The Controversial Issue of Debt-Induced Gains
WSJ Online reports: While the bond-market mess made the earnings reports for the big investment banks feel like a game of roulette, there was one area where they were almost guaranteed to win: profits generated by the falling value of their own debt.
That allowed the firms to book hundreds of millions of dollars in profit, helping to offset multibillion-dollar charges they had to take on commitments to fund leveraged buyouts.
• The Situation: Banks like Citigroup, Bank of America and J.P. Morgan could benefit from an accounting rule that will allow the firms to generate profit from drops in values of their own debt.
• The Debate: Accounting rule makers signed off on the treatment, but critics question whether it undermines the nuts-and-bolts figures.
• Bottom Line, Literally: It could be blurry, as the move may offset some credit-crunch losses and mitigate otherwise sharp earnings hits.Now some banks may be set to similarly benefit from their own misfortune.
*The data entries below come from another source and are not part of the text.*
Lemma refused_commands_only_get_a_reply_witness :
  AllowList.interactionCreate ["c1"] (Sample.platformOk 0 "r1")
    (Sample.webhook "lobby" "hi") Sample.channelAdded
  = (Returned tt,
     recording Sample.channelAdded
       [Reply "Dieser Befehl kann in diesem Kanal nicht verwendet werden."])
  ∧ AllowList.interactionCreate ["c1"] (Sample.platformOk 0 "r1")
      (Sample.webhook "c1" "") Sample.channelAdded
    = (Returned tt,
       recording Sample.channelAdded
         [Reply "Du musst entweder eine Nachricht oder einen Anhang angeben."])
  ∧ Multi.interactionCreate (Sample.platformOk 0 "r1")
      (Sample.webhook "lobby" "hi") Sample.channelAdded
    = (Returned tt,
       recording Sample.channelAdded
         [Reply "Dieser Befehl kann in diesem Kanal nicht verwendet werden."])
  ∧ Multi.interactionCreate (Sample.platformOk 0 "r1")
      (Sample.webhook "c1" "") Sample.channelAdded
    = (Returned tt,
       recording Sample.channelAdded
         [Reply "Du musst entweder eine Nachricht oder einen Anhang angeben."]).
Proof.
  destruct (refused_commands_only_get_a_reply ["c1"] (Sample.platformOk 0 "r1")
              (Sample.webhook "lobby" "hi") Sample.channelAdded eq_refl eq_refl)
    as (Hbot & _ & Hmulti & _).
  destruct (refused_commands_only_get_a_reply ["c1"] (Sample.platformOk 0 "r1")
              (Sample.webhook "c1" "") Sample.channelAdded eq_refl eq_refl)
    as (_ & Hbot' & _ & Hmulti').
  split_and!.
  - apply Hbot. reflexivity.
  - apply Hbot'; reflexivity.
  - apply Hmulti. reflexivity.
  - apply Hmulti'; [by eexists | reflexivity | reflexivity].
Defined.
Financial titans such as Citigroup Inc., Bank of America Corp., and J.P. Morgan Chase & Co., which will report third-quarter results next month, all opted earlier this year to start applying market values to some of their own liabilities, according to the research service the Analyst's Accounting Observer.
This means they, too, might see a boost to profit from declines in the value of their debts during the summer credit crunch. "It might not be unusual at all to be seeing gains on debt issued hitting earnings in the third quarter," the Analyst's Accounting Observer said.
Officials at Citigroup, J.P. Morgan and Bank of America declined to comment.
The brokers and banks are doing nothing wrong or improper in booking such gains. The accounting rules as they stand allow the practice. But some investors are crying foul, saying the rules shouldn't have been changed to allow for such gains.
Here is how the accounting method works: Say $100 million of bonds issued by a bank falls in value by $5 million, or 5%. Under new accounting rules adopted by the banks and brokerages, some liabilities are valued at market prices instead of being recorded at their historical cost. The decline in the bonds' value means the bank's liabilities fell by $5 million. The difference between the current price of $95 million and the original $100 million creates an equivalent gain that ends up on the income statement and boosts profits. Conversely, if the bonds gained in value, it would mean the bank's liabilities went up, producing a loss.
Any gains at the banks could potentially offer one bright spot in what is expected to be an otherwise gloomy quarter. Banks likely face write-downs in the value of commitments that they have made to fund leveraged buyouts and will need to increase reserves for soured loans.
The emergence of debt-induced gains, even if they only offer a slight respite from overall market woes, has rekindled longstanding debate about whether such profits should be allowed. The opportunity for companies to benefit in this way only recently emerged, thanks to new accounting rules that allow companies to apply market prices to their own liabilities.
Opponents of the practice of booking such gains worry that they erode earnings quality and possibly open a new way for executives to massage earnings.
Yet brokerage executives defended the gains, saying they were more than just an accounting gimmick. During his firm's earnings call, Sam Molinaro, Bear Stearns's chief financial officer, said "the gains were real," adding that "there's someone on the other side of that trade who lost money."
Mr. Molinaro added that his firm could have easily used financial instruments to cancel out, or hedge, the impact of any change in the value of Bear's own credit standing. But the firm ruled that out, he said. Bear later recognized about $225 million in gains from the change in value of structured notes it sold investors.
The idea of allowing companies to profit from falls in their own liabilities proved controversial when accounting rule makers debated the idea.
It may also require investors to "rethink how we are going to evaluate a company's debt-to-equity ratio," Prof. Ketz said. "In the past, we would think that if a firm was having problems they would show a higher debt ratio, but now if they are performing poorly, the debt is going to be going down in value."